Records drawn from a dataset
########

(** ** One open proposal per slow tool *)
Definition open_for (name : string) (m : KernelMonitor) : nat :=
  length (List.filter (fun p => String.eqb (p_tool_name p) name && is_open p) (pending_patches m)).
Lemma has_open_iff name m : has_open_proposal_for_tool name m = true <-> (0 < open_for name m)%nat.
Proof.
  unfold has_open_proposal_for_tool, open_for. induction (pending_patches m) as [|p l IH]; cbn; [split; [done|lia]|].
  destruct (_ && _); cbn; [split; [lia|done]|exact IH].
Qed.
Lemma propose_all_open show1 fresh i l m name :
  let m' := propose_all show1 fresh i l m in
  (open_for name m <= open_for name m' <= Nat.max 1 (open_for name m))%nat
  /\ ((exists s, s ∈ l /\ st_tool_name s = name) -> (0 < open_for name m')%nat).
Proof.
  cbn zeta. revert i m. induction l as [|s l IH]; intros i m; cbn [propose_all]; [split; [lia|by intros (s & ?%not_elem_of_nil & _)]|].
  set (m1 := if has_open_proposal_for_tool (st_tool_name s) m then m else propose_patch (make_proposal show1 (fresh i) s) m).
  assert (H1 : (open_for name m <= open_for name m1 <= Nat.max 1 (open_for name m))%nat /\ (st_tool_name s = name -> (0 < open_for name m1)%nat)).
  { unfold m1. destruct (has_open_proposal_for_tool (st_tool_name s) m) eqn:Eo.
    - split; [lia|]. intros <-. by apply has_open_iff.
    - assert (Hz : open_for (st_tool_name s) m = 0%nat).
      { destruct (open_for (st_tool_name s) m) eqn:Ez; [done|]. exfalso. apply not_true_iff_false in Eo. apply Eo, has_open_iff. lia. }
      unfold open_for at 2 3 5, propose_patch. cbn [pending_patches set_patches]. rewrite List.filter_app, length_app. cbn [List.filter p_tool_name make_proposal is_open p_status].
      fold (open_for name m). destruct (String.eqb_spec (st_tool_name s) name) as [<-|Hn]; cbn; [rewrite Hz; split; lia|split; [lia|done]]. }
  destruct (IH (S i) m1) as [H2 H3]. split; [lia|]. intros (x & [->|Hx]%elem_of_cons & Hn); [|apply H3; by exists x].
  destruct H1 as [_ H1]. specialize (H1 Hn). lia.
Qed.
(** A tick without automatic deployment leaves every slow tool with an open
    proposal, and gives no tool a second one. *)
Theorem tick_proposals {W} (cfg : KernelOrchestratorConfig) (get_jit : W -> option (Json -> W -> Result Json string * W)) (show1 : f64 -> string) (json_show : Json -> string) (fresh : nat -> Uuid) (m : KernelMonitor) (w : W) (name : string) :
  enabled cfg = true -> auto_approve cfg = false -> auto_deploy cfg = false ->
  let m' := (tick cfg get_jit show1 json_show fresh (m, w)).1 in
  ((exists s, s ∈ detect_bottlenecks m /\ st_tool_name s = name) -> has_open_proposal_for_tool name m' = true)
  /\ (open_for name m <= open_for name m' <= Nat.max 1 (open_for name m))%nat.
Proof.
  intros He Ha Hd. cbn zeta. unfold tick. rewrite He, Ha, Hd. cbn [negb]. destruct (detect_bottlenecks m) as [|s l].
  - split; [by intros (x & ?%not_elem_of_nil & _)|cbn; lia].
  - pose proof (propose_all_open show1 fresh 0 (s :: l) m name) as [H1 H2]. cbn [fst]. split; [|exact H1]. intros Hs. apply has_open_iff. by apply H2.
Qed.

(** The window of a tool holds its last samples, at most as many as allowed. *)
Theorem record_execution_spec (name : string) (d : Duration) (ok : bool) (now : Instant) (m : KernelMonitor) :
  let old := default [] (samples m !! name) in
  exists l, samples (record_execution name d ok now m) !! name = Some l
    /\ (exists gone, old ++ [mkSample name d ok now] = gone ++ l) /\ length l = Nat.min (max_samples_per_tool m) (S (length old))
    /\ forall other, other <> name -> samples (record_execution name d ok now m) !! other = samples m !! other.
Proof.
  cbn zeta. unfold record_execution. cbn [samples]. set (l0 := default [] (samples m !! name) ++ _). rewrite lookup_insert_eq.
  eexists. split; [done|]. assert (Hl : length l0 = S (length (default [] (samples m !! name)))) by (unfold l0; rewrite length_app; cbn; lia).
  split_and!.
  - unfold trim_window. destruct (_ <? _)%nat; [exists (take (length l0 - max_samples_per_tool m) l0); by rewrite take_drop|by exists []].
  - unfold trim_window. destruct (Nat.ltb_spec (max_samples_per_tool m) (length l0)); [rewrite length_drop|]; lia.
  - intros other Hne. by rewrite lookup_insert_ne.
Qed.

########

EXERCISE DIRECTIONS:
The entries above hold a line with "- split; [lia|]." and a later line with "destruct (open_for (st_tool_name". Write out exactly those lines and all lines between, nothing more.

EXERCISE OUTPUT:
    - split; [lia|]. intros <-. by apply has_open_iff.
    - assert (Hz : open_for (st_tool_name s) m = 0%nat).
      { destruct (open_for (st_tool_name s) m) eqn:Ez; [done|]. exfalso. apply not_true_iff_false in Eo. apply Eo, has_open_iff. lia. }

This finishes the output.